**Task requirements**
For the data below, please report each line where the word "frees" is found.

**Input data**
* * * * *

Lemma close_run k pid_ lp x file j v lv n :
  registered_as (k_procs k) pid_ lp x → files_ok x → open_at x file j v →
  vnode v = Some lv → vnodes (k_vfs k) !! lv = Some n →
  let n' := if ref v =? 1 then dec_refs (fmode v) n else n in
  let k' := set_procs (upd_pcb lp (λ _, closed file j v x) (k_procs k))
              (set_vfs (mkVfs (<[lv := n']> (vnodes (k_vfs k))) (GlobalVNodes (k_vfs k))) k) in
  vfs_close pid_ file k =
  (if (readers n' =? 0) && (writers n' =? 0) then vnode_close pid_ (Some lv) k'
   else reply_pid pid_ SOS_VFS_OK k').
Proof.
  intros Hreg Hok Ho Hlv Hn n' k'. pose proof Hreg as (Hl & Hx & Hp).
  pose proof (at_ref _ _ _ _ Hok Ho) as Hr. pose proof (fd_count_max (fds x) j) as Hm.
  rewrite (fds_len _ Hok) in Hm. pose proof (fd_count_pos _ _ _ (at_fd _ _ _ _ Ho)) as Hpos.
  change (Z.to_nat PROCESS_MAX_FDS) with 19%nat in Hm.
  assert (w32 (ref v - 1) = ref v - 1) as Hw by (apply w32_small; unfold is_word; lia).
  unfold vfs_close. rewrite (bind_ok _ _ _ _ _ (get_vfile_run _ _ _ _ _ _ _ _ Hreg Hok Ho)).
  destruct Ho as [H1 H2 H3 H4 H5].
  rewrite (bind_ok _ _ k (Some lp) k) by (by apply on_procs_id).
  rewrite (bind_ok _ _ _ _ _ (on_procs_run _ k _ _ (fd_set_run _ _ _ _ _ VFS_NIL_FILE Hx (proj1 H1) H2))).
  set (s1 := upd_pcb lp _ (k_procs k)). set (k1 := set_procs s1 k).
  assert (pcbs s1 !! lp = Some (set_fds (<[Z.to_nat file := VFS_NIL_FILE]> (fds x)) x)) as Hx1
    by (by apply upd_pcb_lookup).
  rewrite (bind_ok _ _ k1 v k1) by (by apply on_procs_id; eapply vf_get_run).
  rewrite (bind_ok _ _ _ _ _ (on_procs_run _ k1 _ _ (vf_upd_run s1 _ _ _ _ _ Hx1 H3 H4))).
  set (s2 := upd_pcb lp _ s1). set (k2 := set_procs s2 k1).
  assert (pcbs s2 !! lp = Some (set_files (<[Z.to_nat j := set_ref (w32 (ref v - 1)) v]> (files x))
     (set_fds (<[Z.to_nat file := VFS_NIL_FILE]> (fds x)) x))) as Hx2
    by (by apply (upd_pcb_lookup s1)).
  assert (∀ w, <[Z.to_nat j := w]> (files x) !! Z.to_nat j = Some w) as Hins.
  { intros w. apply list_lookup_insert_eq. by eapply lookup_lt_Some. }
  rewrite (bind_ok _ _ k2 (set_ref (w32 (ref v - 1)) v) k2)
    by (apply on_procs_id; eapply vf_get_run; [exact Hx2|done|apply Hins]).
  cbn [ref set_ref]. rewrite Hw, Hlv.
  assert (k_vfs k2 = k_vfs k) as Hv2 by done.
  destruct (Z.eqb_spec (ref v) 1) as [E|E].
  - rewrite (proj2 (Z.eqb_eq (ref v - 1) 0)) by lia. cbn [when].
    erewrite bind_ok; [|erewrite bind_ok by (apply on_procs_run; eapply vf_upd_run; [exact Hx2|done|apply Hins]);
       erewrite bind_ok by (apply on_vfs_run, decrease_refs_run; exact Hn); reflexivity].
    erewrite bind_ok; [|apply on_vfs_run, VnodeList.vn_get_ok; simpl; by rewrite lookup_insert_eq].
    replace (set_vfs _ _) with k'; [by destruct (_ && _)|].
    unfold k', set_procs, set_vfs. cbn [k_swap k_procs k_vfs k_nfs k_con k_pager k_clock]. f_equal.
    change (k_procs k2) with s2. unfold s2, s1. rewrite !upd_pcb_twice.
    apply (upd_pcb_ext _ _ x); [done|]. unfold closed, unref. rewrite (proj2 (Z.eqb_eq _ _) E). simpl. rewrite Hw, E.
    by rewrite list_insert_insert_eq.
  - rewrite (proj2 (Z.eqb_neq (ref v - 1) 0)) by lia. erewrite bind_ok by reflexivity.
    erewrite bind_ok; [|by apply on_vfs_run, VnodeList.vn_get_ok].
    replace (set_vfs _ _) with k'; [by subst n'; destruct (_ && _)|].
    unfold k', set_procs, set_vfs. cbn [k_swap k_procs k_vfs k_nfs k_con k_pager k_clock]. f_equal.
    + change (k_procs k2) with s2. unfold s2, s1. rewrite !upd_pcb_twice. apply (upd_pcb_ext _ _ x); [done|].
      unfold closed, unref. rewrite (proj2 (Z.eqb_neq _ _) E). simpl. by rewrite Hw.
    + subst n'. rewrite insert_id by done. by destruct (k_vfs k).
Qed.

(** *** Duplicating *)
Definition dupped (fdup j : Z) (v : VFile) (x : Process) : Process :=
  set_fds (<[Z.to_nat fdup := j]> (fds x))
    (set_files (<[Z.to_nat j := set_ref (ref v + 1) v]> (files x)) x).

Lemma dupped_ok x file j v fdup :
  files_ok x → open_at x file j v → 0 ≤ fdup → fds x !! Z.to_nat fdup = Some VFS_NIL_FILE →
  files_ok (dupped fdup j v x).
Proof.
  intros Hok Ho Hd Hfree. pose proof (at_ref _ _ _ _ Hok Ho) as Hr. pose proof Hok as [L1 L2 L3 L4].
  destruct Ho as [H1 H2 H3 H4 H5]. pose proof (λ n, fd_count_insert _ _ _ j n Hfree) as Hc.
  split; simpl; [by rewrite length_insert..| |].
  - intros fd Hin. apply list_elem_of_lookup in Hin as [i Hi]. rewrite list_lookup_insert in Hi.
    destruct (decide (fd = j)) as [->|Hj].
    + right. split; [done|]. exists (set_ref (ref v + 1) v).
      by rewrite list_lookup_insert_eq by (by eapply lookup_lt_Some).
    + case_decide; [by simplify_eq|].
      destruct (L3 fd) as [|(? & w & Hw & Hwn)]; [by eapply list_elem_of_lookup_2|by left|].
      right. split; [done|]. exists w. by rewrite list_lookup_insert_ne by lia.
  - intros i w Hw Hwn. rewrite Hc.
    rewrite (decide_False (P := VFS_NIL_FILE = Z.of_nat i)) by (unfold VFS_NIL_FILE; lia).
    rewrite list_lookup_insert in Hw. case_decide as Hi.
    + destruct Hi as [Hi _]. injection Hw as <-. rewrite decide_True by lia. simpl.
      replace (Z.of_nat i) with j by lia. lia.
    + rewrite (L4 i w) by done. case_decide as E; [|lia]. exfalso. apply Hi. split; [lia|].
      by eapply lookup_lt_Some.
Qed.

(** Both forms of the call end like this, once the descriptor is chosen. *)
Lemma dup_tail k pid_ lp x file j v fdup :
  registered_as (k_procs k) pid_ lp x → files_ok x → open_at x file j v →
  0 ≤ fdup → fds x !! Z.to_nat fdup = Some VFS_NIL_FILE →
  (on_procs (fd_set (Some lp) fdup j);;
   on_procs (vf_upd (Some lp, j) (λ f, set_ref (w32 (ref f + 1)) f));;
   reply_to (Some lp) fdup) k =
  Ok tt (klog_app (reply_events (L4_GlobalId pid_ 1) [fdup] (info x))
          (set_procs (upd_pcb lp (λ _, dupped fdup j v x) (k_procs k)) k)).
Proof.
  intros Hreg Hok Ho Hd Hfree. pose proof Hreg as (Hl & Hx & Hp).
  pose proof (at_ref _ _ _ _ Hok Ho) as Hr. pose proof (fd_count_max (fds x) j) as Hm.
  rewrite (fds_len _ Hok) in Hm. change (Z.to_nat PROCESS_MAX_FDS) with 19%nat in Hm.
  pose proof (fd_count_pos _ _ _ (at_fd _ _ _ _ Ho)) as Hpos. destruct Ho as [H1 H2 H3 H4 H5].
  assert (w32 (ref v + 1) = ref v + 1) as Hw by (apply w32_small; unfold is_word; lia).
  rewrite (bind_ok _ _ _ _ _ (on_procs_run _ k _ _ (fd_set_run _ _ _ _ _ j Hx Hd Hfree))).
  set (s1 := upd_pcb lp _ (k_procs k)). set (k1 := set_procs s1 k).
  assert (pcbs s1 !! lp = Some (set_fds (<[Z.to_nat fdup := j]> (fds x)) x)) as Hx1
    by (by apply upd_pcb_lookup).
  rewrite (bind_ok _ _ _ _ _ (on_procs_run _ k1 _ _ (vf_upd_run s1 _ _ _ _ _ Hx1 H3 H4))).
  set (s2 := upd_pcb lp _ s1).
  assert (s2 = upd_pcb lp (λ _, dupped fdup j v x) (k_procs k)) as ->.
  { unfold s2, s1. rewrite upd_pcb_twice. apply (upd_pcb_ext _ _ x); [done|].
    unfold dupped. simpl. by rewrite Hw. }
  rewrite (reply_to_run _ pid_ lp (dupped fdup j v x)); [done|].
  apply (registered_upd _ _ _ x (λ _, dupped fdup j v x)); done.
Qed.

Lemma dup_run k pid_ lp x file j v fdup target :
  registered_as (k_procs k) pid_ lp x → files_ok x → open_at x file j v →
  target = (if decide (fdup = VFS_NIL_FILE) then free_fd x else fdup) →
  0 ≤ target < PROCESS_MAX_FDS → fds x !! Z.to_nat target = Some VFS_NIL_FILE →
  vfs_dup pid_ file fdup k =
  Ok tt (klog_app (reply_events (L4_GlobalId pid_ 1) [target] (info x))
          (set_procs (upd_pcb lp (λ _, dupped target j v x) (k_procs k)) k)).
Proof.
  intros Hreg Hok Ho Ht Hrange Hfree. pose proof Hreg as (Hl & Hx & Hp).
  rewrite <- (dup_tail k pid_ lp x file j v target Hreg Hok Ho (proj1 Hrange) Hfree).
  unfold vfs_dup. rewrite (bind_ok _ _ _ _ _ (get_vfile_run _ _ _ _ _ _ _ _ Hreg Hok Ho)).
  rewrite (bind_ok _ _ k (Some lp) k) by (by apply on_procs_id).
  assert (on_procs (fd_get (Some lp) file) k = Ok j k) as Hg.
  { apply on_procs_id. destruct Ho. eapply fd_get_run; [done|lia|done]. }
  assert (target ≠ VFS_NIL_FILE) as Hne by (unfold VFS_NIL_FILE; lia).
  destruct (decide (fdup = VFS_NIL_FILE)) as [->|Hnil].
  - rewrite Z.eqb_refl, andb_false_r. unfold free_fd in Ht.
    erewrite bind_ok; [|erewrite bind_ok by (apply on_procs_id; by apply pcb_get_run); cbv zeta;
      rewrite <- Ht; rewrite (decide_True (P := target ≠ VFS_NIL_FILE)) by done; erewrite bind_ok by
       (erewrite bind_ok by exact Hg; apply on_procs_run; eapply fd_set_run; [done|lia|done]); reflexivity].
    rewrite decide_False by done.
    erewrite (bind_ok (on_procs (fd_set _ _ _))); [reflexivity|].
    apply on_procs_run; eapply fd_set_run; [done|lia|done].
  - subst target. rewrite !(bool_decide_eq_false_2 _) by lia. cbn [orb andb].
    erewrite bind_ok; [|rewrite (bind_ok _ _ _ _ _ (get_vfile_free _ _ _ _ _ Hreg Hrange Hfree));
      erewrite bind_ok by reflexivity; erewrite bind_ok by exact Hg;
      erewrite bind_ok by (apply on_procs_run; eapply fd_set_run; [done|lia|done]); reflexivity].
    rewrite decide_False by done.
    erewrite (bind_ok (on_procs (fd_set _ _ _))); [reflexivity|].
    apply on_procs_run; eapply fd_set_run; [done|lia|done].
Qed.
End FdOps.

Module VfsClaims.
Import Vfs FdTable FdOps OpenDone VnodeRefs VfsCoreClaims.

(** C27: closing an open descriptor frees it, gives up one reference of the
    open file, and, when that was the last one, frees the file's entry and
    counts the reader or writer out of the vnode; the tables stay consistent.
    The file system is asked to close the vnode exactly when no reader and no
    writer is left; otherwise the caller gets one success reply. *)
Theorem vfs_close_effect k pid_ lp x file j v lv n :
  registered_as (k_procs k) pid_ lp x → files_ok x → open_at x file j v →
  vnode v = Some lv → vnodes (k_vfs k) !! lv = Some n →
  let x' := closed file j v x in
  let n' := if ref v =? 1 then dec_refs (fmode v) n else n in
  let k' := set_procs (upd_pcb lp (λ _, x') (k_procs k))
              (set_vfs (mkVfs (<[lv := n']> (vnodes (k_vfs k))) (GlobalVNodes (k_vfs k))) k) in
  files_ok x' ∧
  vfs_close pid_ file k =
  (if (readers n' =? 0) && (writers n' =? 0) then vnode_close pid_ (Some lv) k'
   else Ok tt (klog_app (reply_events (L4_GlobalId pid_ 1) [SOS_VFS_OK] (info x)) k')).
Proof.
  intros Hreg Hok Ho Hlv Hn x' n' k'. split; [by apply closed_ok|].
  rewrite (close_run k pid_ lp x file j v lv n) by done.
  rewrite (reply_pid_run _ pid_ lp x'); [done|].
  by apply (registered_upd _ _ _ x (λ _, x')).
Qed.
(** Two descriptors of one open file, which another process has open too. *)
Definition two_fds : Process :=
  set_fds (<[1%nat := 0]> (<[0%nat := 0]> (fds ReplyClaims.alive_proc)))
    (set_files (<[0%nat := mkVFile (Some 3%positive) FM_READ 0 2]> (files ReplyClaims.alive_proc))
      ReplyClaims.alive_proc).
Definition vn2 : VNode := VfsCore.set_readers 2 (vn "a" NULL (Some 4%positive)).
Definition fd_state : kstate :=
  set_vfs (mkVfs (<[3%positive := vn2]> (vnodes demo_vfs)) (GlobalVNodes demo_vfs))
    (ProcessClaims.kboot (set_pcbs {[ 2%positive := two_fds ]} ReplyClaims.alive_procs)).
Lemma two_fds_ok : files_ok two_fds.
Proof.
  split; [reflexivity|reflexivity| |].
  - intros fd Hfd. assert (fd = VFS_NIL_FILE ∨ fd = 0) as [->| ->]; [|by left|].
    + assert (Forall (λ fd, fd = VFS_NIL_FILE ∨ fd = 0) (fds two_fds)) as HF.
      { apply (bool_decide_unpack _). vm_compute. exact I. }
      rewrite Forall_forall in HF. by apply HF.
    + right. split; [done|]. by eexists.
  - intros [|j] w Hw Hn; [by injection Hw as <-|]. exfalso. apply Hn.
    by apply lookup_replicate in Hw as [-> _].
Qed.
Lemma two_fds_open : open_at two_fds 1 0 (mkVFile (Some 3%positive) FM_READ 0 2).
Proof. by split. Qed.
Lemma two_fds_registered : registered_as (k_procs fd_state) 5 2 two_fds.
Proof. split; [vm_compute; reflexivity|]. split; reflexivity. Qed.
Lemma vfs_close_effect_witness :
  files_ok (closed 1 0 (mkVFile (Some 3%positive) FM_READ 0 2) two_fds) ∧
  ∃ k', vfs_close 5 1 fd_state =
    Ok tt (klog_app [L4_CacheFlushAll; L4_Ipc (L4_GlobalId 5 1) SOS_REPLY SOS_IPC_REPLY [0]] k').
Proof.
  destruct (vfs_close_effect fd_state 5 2 two_fds 1 0 (mkVFile (Some 3%positive) FM_READ 0 2) 3 vn2)
    as [H1 H2]; [apply two_fds_registered|apply two_fds_ok|apply two_fds_open|reflexivity..|].
  split; [exact H1|]. eexists. rewrite H2. reflexivity.
Defined.

(** Duplicating an open descriptor to a free one, given by the caller or
    the first free one, makes both lead to the same open file, counts one
    reference more, replies the new descriptor and changes nothing else; the
    tables stay consistent. *)
Theorem vfs_dup_effect k pid_ lp x file j v fdup target :
  registered_as (k_procs k) pid_ lp x → files_ok x → open_at x file j v →
  target = (if decide (fdup = VFS_NIL_FILE) then free_fd x else fdup) →
  0 ≤ target < PROCESS_MAX_FDS → fds x !! Z.to_nat target = Some VFS_NIL_FILE →
  let x' := dupped target j v x in
  files_ok x' ∧ open_at x' target j (set_ref (ref v + 1) v) ∧ open_at x' file j (set_ref (ref v + 1) v) ∧
  vfs_dup pid_ file fdup k =
  Ok tt (klog_app (reply_events (L4_GlobalId pid_ 1) [target] (info x))
          (set_procs (upd_pcb lp (λ _, x') (k_procs k)) k)).
Proof.
  intros Hreg Hok Ho Ht Hr Hf x'. split; [by apply (dupped_ok x file j v target Hok Ho (proj1 Hr))|].
  rewrite (dup_run k pid_ lp x file j v fdup target) by done.
  destruct Ho as [H1 H2 H3 H4 H5].
  assert (files x' !! Z.to_nat j = Some (set_ref (ref v + 1) v)) as Hj.
  { simpl. apply list_lookup_insert_eq. by eapply lookup_lt_Some. }
  split; [|split; [|done]]; split; try done; simpl.
  - apply list_lookup_insert_eq. exact (lookup_lt_Some _ _ _ Hf).
  - rewrite list_lookup_insert_ne; [done|]. intros E. rewrite E in Hf.
    rewrite Hf in H2. injection H2 as <-. unfold VFS_NIL_FILE in H3. lia.
Qed.
Lemma vfs_dup_effect_witness :
  let x' := dupped 2 0 (mkVFile (Some 3%positive) FM_READ 0 2) two_fds in
  files_ok x' ∧ open_at x' 2 0 (mkVFile (Some 3%positive) FM_READ 0 3) ∧
  open_at x' 1 0 (mkVFile (Some 3%positive) FM_READ 0 3) ∧
  vfs_dup 5 1 VFS_NIL_FILE fd_state =
  Ok tt (klog_app [L4_CacheFlushAll; L4_Ipc (L4_GlobalId 5 1) SOS_REPLY SOS_IPC_REPLY [2]]
          (set_procs (upd_pcb 2 (λ _, x') (k_procs fd_state)) fd_state)).
Proof.
  apply (vfs_dup_effect fd_state 5 2 two_fds 1 0 (mkVFile (Some 3%positive) FM_READ 0 2) VFS_NIL_FILE 2);
    [apply two_fds_registered|apply two_fds_ok|apply two_fds_open|reflexivity|done|reflexivity].
Defined.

* * * * *

**Task answer**
(** C27: closing an open descriptor frees it, gives up one reference of the
    open file, and, when that was the last one, frees the file's entry and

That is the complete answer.